Along with having to suspend several seasons, The Esoterics were forced to place their annual competition for new composers on hold. Known as Polyphonos and conducted since 2006, it had served as an important way to bring unknown composers onto their radar. Banks says they plan to resume the competition in a new form in 2024.
“We’ve discovered a lot of composers through Polyphonos before they made it big,” he says — including Trumbore, who was one of the three laureates in 2014.
Now a much sought-after composer acclaimed for her poetic choral scores, Trumbore recalls being struck by The Esoterics’ culture of innovation when she decided to enter the competition: “I could tell they approach things differently.” She praises the ensemble’s “wide range of stylistic variation” and “voracious appetite for stylistic differences.”
“An art of gentleness and nuance”
Lasting around 70 minutes, “A Calendar of Light” — an evening-length a cappella composition in 24 parts that sets poems by Barbara Crooker — is Trumbore’s most extensive composition to date. “It’s rewarding to find a collaborator that’s willing to take a chance on such a large piece — especially for a premiere,” she says.
More than a decade ago, Trumbore began collaborating with the poet on pieces that eventually became part of “Calendar.”
“Barbara captures everyday life and ordinary experience and lights it up with meaning and grace,” Trumbore said.
Trumbore crafted a libretto for “Calendar” by consulting with Crooker to select poems that trace “how our relationship to the changing seasons reflects our relationship to change itself.” The composer and poet will both be in attendance for the two concerts.
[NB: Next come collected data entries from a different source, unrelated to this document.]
(** C10.  The constructor returns only for payloads whose [labels] are
    present and have nothing to iterate over (for a list: the empty list).
    Without the key it raises, [TypeError] once the endpoints are decoded;
    with a non-empty list it raises, [NameError] once the endpoints are
    decoded, because [Label] is not a name of the module.  So a payload that
    is constructed stops being so when its labels are made non-empty. *)
Theorem labels_must_be_present_and_empty d session :
  (dict_lookup "labels" d = None ->
   exists e, PullRequest.new (JObj d) session = Raise e)
  /\ (forall l ls, dict_lookup "labels" d = Some (JList (l :: ls)) ->
      exists e, PullRequest.new (JObj d) session = Raise e)
  /\ (forall base head,
        PullDestination.__init__ (get d "base") "Base" = Ok base ->
        PullDestination.__init__ (get d "head") "Head" = Ok head ->
        (dict_lookup "labels" d = None ->
         PullRequest.new (JObj d) session = Raise TypeError)
        /\ (forall l ls, dict_lookup "labels" d = Some (JList (l :: ls)) ->
            PullRequest.new (JObj d) session = Raise NameError))
  /\ (forall o,
        PullRequest.new (JObj d) session = Ok o ->
        (exists v, dict_lookup "labels" d = Some v /\ py_iter v = Ok []
                   /\ forall ls, v = JList ls -> ls = [])
        /\ o !! "labels" = Some (VList [])
        /\ forall l ls,
             PullRequest.new (JObj (("labels", JList (l :: ls)) :: d)) session
             = Raise NameError).
Proof.
  assert (forall o,
        PullRequest.new (JObj d) session = Ok o ->
        (exists v, dict_lookup "labels" d = Some v /\ py_iter v = Ok []
                   /\ forall ls, v = JList ls -> ls = [])
        /\ o !! "labels" = Some (VList [])
        /\ forall l ls,
             PullRequest.new (JObj (("labels", JList (l :: ls)) :: d)) session
             = Raise NameError) as Hok.
  { intros o (d' & base & head & api & g & [= <-] & [Hb Hh Hl _ _] & ->)%new_ok_inv.
    split; [|split; [apply snapshot_labels|]].
    - unfold get, get_default in Hl.
      destruct (dict_lookup "labels" d) as [v|]; [|discriminate].
      exists v. split; [done|]. split; [done|]. intros ls ->. by injection Hl.
    - intros l ls. apply (construct_labels_raise _ _ base head);
        rewrite ?get_cons_ne, ?get_cons_eq by done; done. }
  split; [|split; [|split; [|exact Hok]]].
  - intros Hn. destruct (PullRequest.new (JObj d) session) as [o|e] eqn:E; [|eauto].
    destruct (Hok o eq_refl) as ((v & Hv & _) & _). congruence.
  - intros l ls Hn. destruct (PullRequest.new (JObj d) session) as [o|e] eqn:E; [|eauto].
    destruct (Hok o eq_refl) as ((v & Hv & _ & Hls) & _).
    rewrite Hn in Hv. injection Hv as <-. by specialize (Hls _ eq_refl).
  - intros base head Hb Hh. split.
    + intros Hn. apply (construct_labels_raise _ _ base head); [done..|].
      unfold get, get_default. by rewrite Hn.
    + intros l ls Hn. apply (construct_labels_raise _ _ base head); [done..|].
      unfold get, get_default. by rewrite Hn.
Qed.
“I wanted an environmental piece. But I wanted it to be beautiful,” Banks says regarding his criteria for the commission. “And Dale was able to fit both of those bills.”
“‘Calendar’ approaches the idea of saving the planet by reminding us of the cycles of nature’s beauty,” according to Banks. “Not by the threat of environmental crisis. It is an art of gentleness and nuance, not of confrontation and polemics.”
“Is it impossible to plant change?” — a refrain running through the piece — is the question “A Calendar of Light” poses over and over and leaves with the audience, who are invited to add their voices in six of its movements. Banks remains optimistic that art can inspire change as he looks forward to guiding The Esoterics into their next decade. “We’re not going anywhere. We still have tons of music to do.”